I attest that I am a consenting adult over the age of 18 and that I agree to enter (and/or permit my child to enter) the hyperbaric chamber of my own free will. I am entering the chamber at my own risk fully understanding of the risks presented and without the coercion or sales pressure from any attending associate or employee.
I am not aware of any physical conditions of which I suffer or have that would or should preclude my undertaking this therapy. If I have any doubts, concerns, or questions, I will, prior to undertaking such therapy, see and obtain medical advice from a licensed physician. In addition, I understand that it is my sole responsibility to update a staff member regarding any changes to my medical status or medications each time I receive treatment.
I agree not to bring food or drink into the chamber. I understand that the exception to this rule is if I have diabetes, in which case I will bring an appropriate snack to each session in case my blood sugar drops during treatment. I also agree not to bring flammables into the chamber.
I understand that it is important to have eaten food at least one hour prior to treatment.
I understand that smoking and nicotine interfere with the benefits of hyperbaric oxygen therapy. Therefore, I agree to abstain from smoking or using a nicotine patch 2 hours prior to my appointment time.
Do not use the hyperbaric chamber if pregnant or within 24 hours of air travel.
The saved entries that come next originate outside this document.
(* ===== verification/PrivateReplayAdmission.v ===== *)
(** * Admission of private-message replay

    Models [src/gateway/PrivateReplayAdmission.h] and [PrivateReplayAdmission.cpp]:
    per user, the obligation to start the replay of its private messages, the
    leases handed to the tasks that should do so, and the timer turn that hands
    out leases round-robin.  The mutex makes the operations of the admission
    atomic, but a lease first exchanges its [settled_] flag and only then calls
    its owner, so these are two steps here.  Times are nanoseconds and arguments
    of the operations ([now_] is injected in the source too).  The admission is
    owned by a [shared_ptr], as the gateway makes it, so [weak_from_this] does
    not throw; a failed allocation is not modelled. *)
From Stdlib Require Import ZArith Lia.
From stdpp Require Import base gmap list sorting numbers.
From S2P Require Import Prelude.

Local Open Scope Z_scope.
Local Open Scope width_scope.

(** ** Data *)

Record Token := MkToken {
  user_id : Z;
  token_epoch : Z;
  token_generation : Z;
  token_attempt : Z;
}.

#[export] Instance Token_eq_dec : EqDecision Token.
Proof. solve_decision. Defined.

Record Stats := MkStats {
  retained : Z;
  peak_retained : Z;
  ensured : Z;
  coalesced : Z;
  claims : Z;
  readmissions : Z;
  started : Z;
  deferred : Z;
  retired : Z;
  stopped : bool;
}.

Record Entry := MkEntry {
  epoch : Z;
  generation : Z;
  attempt : Z;
  deferrals : Z;
  due : Z;
  in_flight : bool;
}.

Record Admission := MkAdmission {
  entries_ : gmap Z Entry;
  next_generation_ : Z;
  scan_cursor_ : Z;
  stats_ : Stats;
}.

Definition NewAdmission : Admission :=
  MkAdmission ∅ 1 0 (MkStats 0 0 0 0 0 0 0 0 0 false).

(** The phase of a lease: [settled_] not yet exchanged, exchanged by
    [MarkStarted] or by the destructor with the call to the owner still to come,
    and done. *)
Inductive Phase := Armed | Starting | Dropping | Settled.

Record Attempt := MkAttempt { token_ : Token; phase : Phase }.

(** ** Operations *)

Definition entry_count (a : Admission) : Z := Z.of_nat (size (entries_ a)).

Definition Ensure (a : Admission) (user epoch' now : Z) : Admission * bool :=
  let s := stats_ a in
  if (user =? 0) || (epoch' =? 0) then (a, false)
  else if stopped s then (a, false)
  else
    let insert retired' :=
      let entries := <[user := MkEntry epoch' (next_generation_ a) 0 0 now false]> (entries_ a) in
      (MkAdmission entries (next_generation_ a +₆₄ 1) (scan_cursor_ a)
         (MkStats (retained s) (Z.max (peak_retained s) (Z.of_nat (size entries)))
            (ensured s +₆₄ 1) (coalesced s) (claims s) (readmissions s) (started s) (deferred s)
            retired' (stopped s)), true) in
    match entries_ a !! user with
    | Some e =>
        if epoch' <=? epoch e then
          (MkAdmission (entries_ a) (next_generation_ a) (scan_cursor_ a)
             (MkStats (retained s) (peak_retained s) (ensured s) (coalesced s +₆₄ 1) (claims s)
                (readmissions s) (started s) (deferred s) (retired s) (stopped s)), false)
        else insert (retired s +₆₄ 1)
    | None => insert (retired s)
    end.

(** [e] is the entry of [user]; a null pointer is [None]. *)
Definition ClaimLocked (a : Admission) (user : Z) (e : Entry) (now : Z)
  : Admission * option Attempt :=
  if in_flight e || (now <? due e) then (a, None)
  else
    let s := stats_ a in
    let token := MkToken user (epoch e) (generation e) (attempt e +₆₄ 1) in
    (MkAdmission
       (<[user := MkEntry (epoch e) (generation e) (token_attempt token) (deferrals e) (due e) true]>
          (entries_ a))
       (next_generation_ a) (scan_cursor_ a)
       (MkStats (retained s) (peak_retained s) (ensured s) (coalesced s) (claims s +₆₄ 1)
          (if 1 <? token_attempt token then readmissions s +₆₄ 1 else readmissions s)
          (started s) (deferred s) (retired s) (stopped s)),
     Some (MkAttempt token Armed)).

Definition Claim (a : Admission) (user epoch' now : Z) : Admission * option Attempt :=
  if stopped (stats_ a) then (a, None)
  else match entries_ a !! user with
  | None => (a, None)
  | Some e => if negb (epoch e =? epoch') then (a, None) else ClaimLocked a user e now
  end.

(** The iterators of the ordered map: its keys in order, [begin()] and
    [upper_bound()]; [None] is [end()].  [++it] is the upper bound of the key. *)
Definition keys (a : Admission) : list Z := merge_sort Z.le (elements (dom (entries_ a))).
Definition begin (a : Admission) : option Z := head (keys a).
Definition upper_bound (a : Admission) (k : Z) : option Z := head (filter (λ x, k < x) (keys a)).

(** The loop of [TakeDue]; [None] is a dereference of [end()]. *)
Fixpoint TakeLoop (n : nat) (submit_budget now : Z) (a : Admission) (it : option Z)
    (result : list Attempt) : option (Admission * list Attempt) :=
  match n with
  | O => Some (a, result)
  | S n =>
      if Z.of_nat (length result) <? submit_budget then
        k ← match it with Some k => Some k | None => begin a end;
        e ← entries_ a !! k;
        let a := MkAdmission (entries_ a) (next_generation_ a) k (stats_ a) in
        let '(a, claim) := ClaimLocked a k e now in
        TakeLoop n submit_budget now a (upper_bound a k) (result ++ option_list claim)
      else Some (a, result)
  end.
(** [Fail], by its owner or by the destructor of the lease. *)
Lemma QueryFail_scan n w i q now qs :
  scan_ok n w → queries w !! i = Some q →
  Forall (λ q, q_generation q ≤ query_generation (st w)) qs → NoDup (q_generation <$> qs) →
  (∀ q0, q0 ∈ qs → q0 ∈ queries w ∨ q_finished q0 = true) →
  scan_ok (n + 1) (MkWorld (QueryFail o (st w) q now).1 qs (replays w) (scan w) (taken w)).
Proof.
  intros Hok Hi Hq Hn Hin. unfold QueryFail. simpl.
  destruct (QueryCurrent (st w) q) eqn:Hc; destruct Hok; (split; simpl; try done; [lia|]).
  - apply list.Forall_forall. intros q0 _ E. by rewrite inactive_query in E.
  - apply list.Forall_forall. intros q0 Hq0 E. destruct (Hin q0 Hq0) as [Hq0'|Hf].
    + rewrite list.Forall_forall in sc_current0. by apply sc_current0.
    + unfold QueryCurrent in E. by rewrite Hf in E.
Qed.

Lemma QueryComplete_scan n w i q ids more now :
  scan_ok n w → queries w !! i = Some q →
  scan_ok (n + 1) (world_step o w (OQueryComplete i ids more now)).
Proof.
  intros Hok Hi. simpl. rewrite Hi. unfold QueryComplete.
  assert (scan_ok (n + 1) (MkWorld (st w) (<[i := q]> (queries w)) (replays w) (scan w) (taken w)))
    as Hsame.
  { rewrite list_insert_id by done. by eapply scan_frame; [exact Hok|split_and!|..]. }
  destruct (_ || _) eqn:Hlen; [done|]. destruct (page_ok (q_cursor q) ids) eqn:Hpage; [|done].
  destruct (QueryCurrent (st w) q) eqn:Hc; [|done]. simpl. clear Hsame.
  destruct Hok. pose proof (Forall_lookup_1 _ _ _ _ sc_current0 Hi Hc) as Hcur.
  assert (stopped (st w) = false ∧ query_active (st w) = true) as [Hst Hact].
  { unfold QueryCurrent in Hc. by reflect_guards. }
  pose proof (sc_scan0 Hst) as Hscan. rewrite (sc_empty0 Hact), app_nil_r in Hscan.
  split; simpl; try done; rewrite ?(generations_insert _ _ _ _ Hi); try done; [lia|..].
  - apply Forall_insert; [done|]. simpl. by apply (Forall_lookup_1 _ _ _ _ sc_queries0 Hi).
  - apply list.Forall_forall. intros q0 _ E. by rewrite inactive_query in E.
  - intros _. destruct (q_cursor q =? 0); [done|]. by rewrite Hscan.
  - destruct (Z.eqb_spec (q_cursor q) 0) as [Hz|Hz]; [by eapply page_sorted|].
    eapply sorted_snoc_page; [done| |exact Hpage]. rewrite Hcur in *. auto.
  - intros _. destruct more; [|done]. intros _. unfold page_last.
    destruct ids as [|x ids] using rev_ind; [by rewrite orb_true_r in Hlen|].
    rewrite last_snoc, (assoc_L (++)), last_snoc. done.
Qed.
(* ===== verification/TimerQueue.v ===== *)
(** * Timers of an event loop

    Models [src/common/net/TimerQueue.h], [TimerQueue.cpp], [Timer.h], [Timer.cpp],
    [TimerId.h] and the part of [EventLoop.cpp] the timers use: the queue of
    functors that other threads post to the loop.

    The loop thread runs [AddTimerInLoop], [CancelInLoop] and [HandleRead];
    other threads only reserve a sequence, mark a pending cancellation and post
    a functor.  [HandleRead] calls user callbacks, during which other threads
    run and the callback itself adds and cancels timers, so it is split in its
    beginning, the turns of its loop and its end.  Times are nanoseconds of the
    steady clock and arguments of the steps.  A callback is the number that
    names it; a callback that throws, a failed allocation and a failing
    [timerfd_settime] are not modelled. *)
From Stdlib Require Import ZArith Lia.
From stdpp Require Import base gmap list sorting numbers.
From S2P Require Import Prelude.

Local Open Scope Z_scope.
Local Open Scope width_scope.

(** ** Data *)

Record TimerId := MkTimerId { owner_ : option Z; tid_sequence : Z }.

Definition TimerId_IsValid (i : TimerId) : bool :=
  bool_decide (is_Some (owner_ i)) && negb (tid_sequence i =? 0).

Definition InvalidTimerId : TimerId := MkTimerId None 0.

(** [interval_] is in milliseconds. *)
Record Timer := MkTimer {
  callback_ : Z;
  expiration_ : Z;
  interval_ : Z;
  sequence_ : Z;
}.

Definition IsRepeat (t : Timer) : bool := 0 <? interval_ t.
(* ===== verification/TcpConnection.v ===== *)
(** * TCP connections

    Models [src/common/net/TcpConnection.h] and [TcpConnection.cpp] on [Buffer]
    and [Channel].  All of a connection runs on the thread of its loop; other
    threads only post functors.  [pending] are the functors of the loop's queue
    that belong to the connection, in order; those of other connections do not
    touch it.  User callbacks are lists of the calls they make on the connection.
    What [readv] and [send] do is an argument; [send] takes at most what it is
    given.  [None] is a failed [assert] of a buffer. *)
From Stdlib Require Import ZArith Lia.
From Stdlib.Strings Require Import Byte.
From stdpp Require Import base list sets numbers.
From S2P Require Import Prelude Buffer Channel.

(** ** Data *)

Inductive State := kConnecting | kConnected | kDisconnecting | kDisconnected.
#[export] Instance State_eq_dec : EqDecision State.
Proof. solve_decision. Defined.

Definition kDefaultHighWaterMark : nat := N.to_nat (64 * 1024 * 1024).

(** Which callbacks are set, and the high-water mark. *)
Record Callbacks := MkCallbacks {
  connection_callback_ : bool;
  message_callback_ : bool;
  close_callback_ : bool;
  write_complete_callback_ : bool;
  high_water_mark_callback_ : bool;
  high_water_mark_ : nat;
}.

(** [SetHighWaterMarkCallback]. *)
Definition SetHighWaterMarkCallback (cb : Callbacks) (callback : bool) (mark : nat) : Callbacks :=
  let '(has, m) := if negb callback || (mark =? 0) then (false, kDefaultHighWaterMark)
                   else (true, mark) in
  MkCallbacks (connection_callback_ cb) (message_callback_ cb) (close_callback_ cb)
    (write_complete_callback_ cb) has m.

(** The functors posted to the loop. *)
Inductive Functor :=
| FSend (payload : list byte)        (* [Send] of another thread *)
| FShutdown
| FForceClose
| FWriteComplete
| FHighWaterMark (buffered_bytes : nat)
| FEstablished                       (* [ConnectEstablished], posted by the owner *)
| FDestroyed.                        (* [ConnectDestroyed] *)

(** The callbacks made, in order. *)
Inductive Call :=
| CConnection (connected : bool)     (* with what [IsConnected] says *)
| CMessage
| CClose
| CWriteComplete
| CHighWaterMark (buffered_bytes : nat).
#[export] Instance Call_eq_dec : EqDecision Call.
Proof. solve_decision. Defined.
Lemma ServerStop_ok n s a :
  server_ok n s → ∃ s', Stop cb s a = Some s' ∧ server_ok n s'.
Proof.
  intros [Hok Hq Hup]. unfold Stop. destruct (started_ s) eqn:Est; [|by exists s]. cbn [negb].
  set (s1 := MkServer _ _ _ _ _ _ _ _ _ _ _).
  destruct (destroy_ok n a (elements (connections_ s)) s1 (elements (connections_ s)))
    as (s' & Hr & H1 & H2 & H3 & H4).
  - assert (closed_total_ s +₆₄ Z.of_nat (size (connections_ s)) = accepted_total_ s) as Hcl.
    { pose proof (so_next _ _ _ Hok). pose proof (so_total _ _ _ Hok). pose proof (so_peak _ _ _ Hok).
      rewrite u64_small; [lia|unfold is_u64; lia]. }
    destruct Hok. split; cbn; try done; rewrite ?size_empty, ?Hcl; try lia.
    { intros id e He. destruct (so_conn0 id e He) as (? & ? & Hsum & ?). split_and!; try done.
      rewrite Hsum. rewrite list_to_set_elements_L. done. }
    intros ids id e [Hstop|[Hstop Hl]] Hid He; [done|]. injection Hstop as <-.
    apply elem_of_elements in Hid. destruct (so_conn0 id e He) as (_ & _ & Hsum & _).
    rewrite decide_True in Hsum by done. lia.
  - exact Hup.
  - done.
  - done.
  - apply NoDup_elements.
  - intros id Hid%elem_of_elements. by apply (so_map _ _ _ Hok).
  - exists s'. split; [done|]. split; [by rewrite H4|intros ?; congruence|done].
Qed.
By signing I attest to the fact that I have fully read, understood, and consented to this by agreement in its entirety to treatment(s) in the hyperbaric chamber. I understand that signing this I am assuming any and all risks associated with the administration of chamber hyperbaric chamber therapy. I agree not to hold CEO2Health or service provider liable for any harm I may associate with the treatment(s) in the hyperbaric chamber.